Project Summary (2005-2010)

While arsenic has long been recognized as a human carcinogen, the non-cancerous health effects of arsenic ingestion in the drinking water can also lead to significant disease, including cardiovascular disease, arteriosclerosis, diabetes and chronic pulmonary disease. The effects of in utero or early postnatal exposure on alterations in development, leading to non-cancerous health effects have not been studied. This proposal explores the developmental effects of arsenic in the lung. The lung is a late developing organ, with growth continuing past the age of five years in humans. The researchers’ hypothesis is that ingestion of arsenic in drinking water results in altered in utero and postnatal gene expression important in lung development. Alteration in expression of these genes during critical developmental periods will result in chronic disease in the adult. To answer these questions, the researchers are taking the following approaches:

1.   Determining the dose response of arsenic-induced altered gene expression in fetal and neonatal lung. Their preliminary results indicate that extracellular matrix genes that are important for proper development during these critical periods are altered by in utero and adult exposures to arsenic.

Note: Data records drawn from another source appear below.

(** A reader in the environment: its file is one on [i], and names keep their files. *)
Definition reading (f f' : W * Z) : Prop := same_disk (fst f) (fst f') /\ snd f' = snd f /\ forall i, reads (fst f) (snd f) i -> reads (fst f') (snd f') i.

Lemma reading_record rf (r : Reader (W * Z)) scr x : ReadRecord rf r scr = Some x -> reading (file r) (file (snd x)).
Proof.
  apply (read_frame reading).
  - by intros f.
  - intros f g h (A1 & A2 & A3) (B1 & B2 & B3). split; [by apply (same_disk_trans _ (fst g))|]. split; [congruence|]. intros i Hi. by apply B3, A3.
  - intros [w h]. cbn. destruct (Read_good w h kBlockSize ltac:(done)) as (w' & E & _ & Hs). rewrite E. cbn. split; [exact Hs|]. split; [done|]. intros i Hi. pose proof (Read_reads w h kBlockSize i Hi) as K. by rewrite E in K.
  - intros [w h] n Hn. cbn. destruct (Skip_good w h n ltac:(lia)) as (w' & E & _ & Hs). rewrite E. cbn. split; [exact Hs|]. split; [done|]. intros i Hi. pose proof (Skip_reads w h n i Hi) as K. by rewrite E in K.
Qed.

Lemma reading_at_keeps (r : Reader (W * Z)) off S w' i : reading_at r off S -> keeps (fst (file r)) w' i -> reads (fst (file r)) (snd (file r)) i -> reading_at (LdbLog.set_file r (w', snd (file r))) off S.
Proof. intros [] K Hi. split; try done. cbn [file LdbLog.set_file]. change (remaining (w', snd (file r))) with (left w' (snd (file r))). rewrite (proj2 (K _ Hi)). done. Qed.

(** The groups of a log: consecutive sequence numbers from [sq] on. *)
Definition groups_fit (sq : Z) (gs : list (list batch_op)) : Prop :=
  1 <= sq /\ sq + Z.of_nat (length (concat gs)) <= 2 ^ 56 /\ Forall (fun g => Z.of_nat (length g) < 2 ^ 31 /\ Forall op_fits g) gs.

Lemma groups_fit_cons sq g gs : groups_fit sq (g :: gs) -> group_fits sq g /\ groups_fit (sq + Z.of_nat (length g)) gs.
Proof.
  intros (Hs & Hn & Hf). apply List.Forall_cons_iff in Hf as [[Hc Hg] Hf]. cbn [concat] in Hn. rewrite length_app in Hn.
  split; [split; [done|]; split; [lia|done]|split; [lia|]; split; [lia|done]].
Qed.

Lemma group_entries_app gs gs' : forall sq, group_entries sq (gs ++ gs') = group_entries (sq + Z.of_nat (length (concat gs))) gs' ++ group_entries sq gs.
Proof.
  induction gs as [|g gs IH]; intros sq; cbn [app group_entries concat length]; [by rewrite Z.add_0_r, app_nil_r|]. by rewrite IH, length_app, app_assoc, Nat2Z.inj_add, Z.add_assoc.
Qed.

(** The largest sequence number after some groups. *)
Definition max_after (max sq : Z) (gs : list (list batch_op)) : Z := match gs with [] => max | _ => Z.max max (sq + Z.of_nat (length (concat gs)) - 1) end.
(** * chess_lakehouse: the enrichment and consolidation pipeline

    A shallow embedding of [src/find-openings.ts], [src/export-to-parquet.ts]
    and the helpers of [src/lib/pipeline-utils.ts].  The TypeScript drivers
    assemble SQL text and hand it to the DuckDB command line; the embedding
    gives the TypeScript helpers as functions on strings and paths, and each
    SQL statement as a function on the tables it reads and writes. *)

From Stdlib Require Import Ascii String ZArith.
From stdpp Require Import strings list pretty.

#[local] Arguments String.append !_ _ / : simpl nomatch.

(** ** Strings

    DuckDB [VARCHAR] values and the SQL text are byte strings. *)

Module Str.

(** [s.replaceAll(c, r)] for a one-character pattern [c]. *)
Fixpoint replaceAll (c : ascii) (r : string) (s : string) : string :=
  match s with
  | "" => ""
  | String a s' =>
      if Ascii.eqb a c then r +:+ replaceAll c r s'
      else String a (replaceAll c r s')
  end.

(** SQL [CONTAINS(haystack, needle)] on non-null arguments. *)
Fixpoint contains (haystack needle : string) : bool :=
  String.prefix needle haystack ||
  match haystack with
  | "" => false
  | String _ h' => contains h' needle
  end.

(** Textual containment, stated on its own: [needle] occurs inside
    [haystack]. *)
Definition occurs_in (needle haystack : string) : Prop :=
  ∃ before after, haystack = before +:+ needle +:+ after.

(** SQL [string_split(s, sep)] for a one-character separator: the pieces
    between the separators, empty pieces included. *)
Fixpoint string_split (sep : ascii) (s : string) : list string :=
  match s with
  | "" => [""]
  | String a s' =>
      if Ascii.eqb a sep then "" :: string_split sep s'
      else match string_split sep s' with
           | piece :: pieces => String a piece :: pieces
           | [] => [String a ""]
           end
  end.

(** Number of occurrences of a character. *)
Fixpoint count_char (c : ascii) (s : string) : nat :=
  match s with
  | "" => 0
  | String a s' => (if Ascii.eqb a c then 1 else 0) + count_char c s'
  end.

(** [s.toLowerCase()] on ASCII letters. *)
Definition to_lower (a : ascii) : ascii :=
  let n := nat_of_ascii a in
  if Nat.leb 65 n && Nat.leb n 90 then ascii_of_nat (n + 32) else a.

Fixpoint toLowerCase (s : string) : string :=
  match s with
  | "" => ""
  | String a s' => String (to_lower a) (toLowerCase s')
  end.

(** [s.endsWith(suffix)]. *)
Definition endsWith (s suffix : string) : bool :=
  String.prefix (String.rev suffix) (String.rev s).

(** The rest of [s] after the prefix [p], when [s] starts with [p]. *)
Fixpoint strip_prefix (p s : string) : option string :=
  match p, s with
  | "", _ => Some s
  | String a p', String b s' =>
      if Ascii.eqb a b then strip_prefix p' s' else None
  | String _ _, "" => None
  end.

End Str.

(** ** [sqlStringLiteral], [sqlPath] and the SQL reading of a literal *)

Definition quote : ascii := "'"%char.

(** [sqlStringLiteral(s) = s.replaceAll("'", "''")]. *)
Definition sqlStringLiteral (s : string) : string :=
  Str.replaceAll quote "''" s.

(** [sqlPath(p) = sqlStringLiteral(p.replaceAll("\\", "/"))].  The scripts
    use it for the paths they put into [ATTACH] and [COPY]; the embedding
    hands those paths over as they are. *)
Definition sqlPath (p : string) : string :=
  sqlStringLiteral (Str.replaceAll "\"%char "/" p).

(** The SQL lexer on the inside of a single-quoted literal: a doubled quote
    stands for one quote character, a single quote closes the literal.  The
    result is the value of the literal and the text after the closing
    quote; [None] when the literal is never closed. *)
Fixpoint sql_literal_body (s : string) : option (string * string) :=
  match s with
  | "" => None
  | String a s' =>
      if Ascii.eqb a quote then
        match s' with
        | String b s'' =>
            if Ascii.eqb b quote
            then prod_map (String quote) id <$> sql_literal_body s''
            else Some ("", s')
        | "" => Some ("", "")
        end
      else prod_map (String a) id <$> sql_literal_body s'
  end.

(** A literal starts with a quote. *)
Definition sql_literal (s : string) : option (string * string) :=
  match s with
  | String a s' => if Ascii.eqb a quote then sql_literal_body s' else None
  | "" => None
  end.

(** [starts_with_quote rest]: the text after a literal would continue it. *)
Definition starts_with_quote (s : string) : bool :=
  match s with
  | String a _ => Ascii.eqb a quote
  | "" => false
  end.

(** ** Tables

    A nullable column is an [option]: [None] is SQL [NULL]. *)

(** A [DATE] value. *)
Record date := Date { d_year : Z; d_month : nat; d_day : nat }.

(** SQL [year(d)]. *)
Definition year (d : date) : Z := d_year d.

Definition digit (n : nat) : ascii := ascii_of_nat (48 + n).

(** SQL [strftime(d, '%m')]: the month as two decimal digits. *)
Definition strftime_m (d : date) : string :=
  String (digit (d_month d / 10)) (String (digit (d_month d mod 10)) "").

2.   Correlating altered expression with phenotype. Protein expression patterns of genes identified as changing in a dose dependent manner in whole lung are being mapped using immunohistochemical techniques. Organ structural alterations are being determined using quantitative morphological techniques.

3.   Assessing effects of folic acid deficiency and supplementation on alteration of gene expression and phenotype induced by exposure to arsenic. Altered gene expression following arsenic exposure has been correlated with altered DMA methylation. Expression of extracellular matrix genes (collagen and elastin) has previously been regulated by DMA methylation status. Therefore, the researchers are determining whether arsenic-induced alteration in expression of collagens and elastin are correlated with methylation status. In humans, the nutritional state of folate was correlated with DMA methylation, and supplementation with folate is protective against several types of birth defects. Dietary folate supplementation represents a potential intervention/prevention strategy for lung disease induced by arsenic in populations at risk.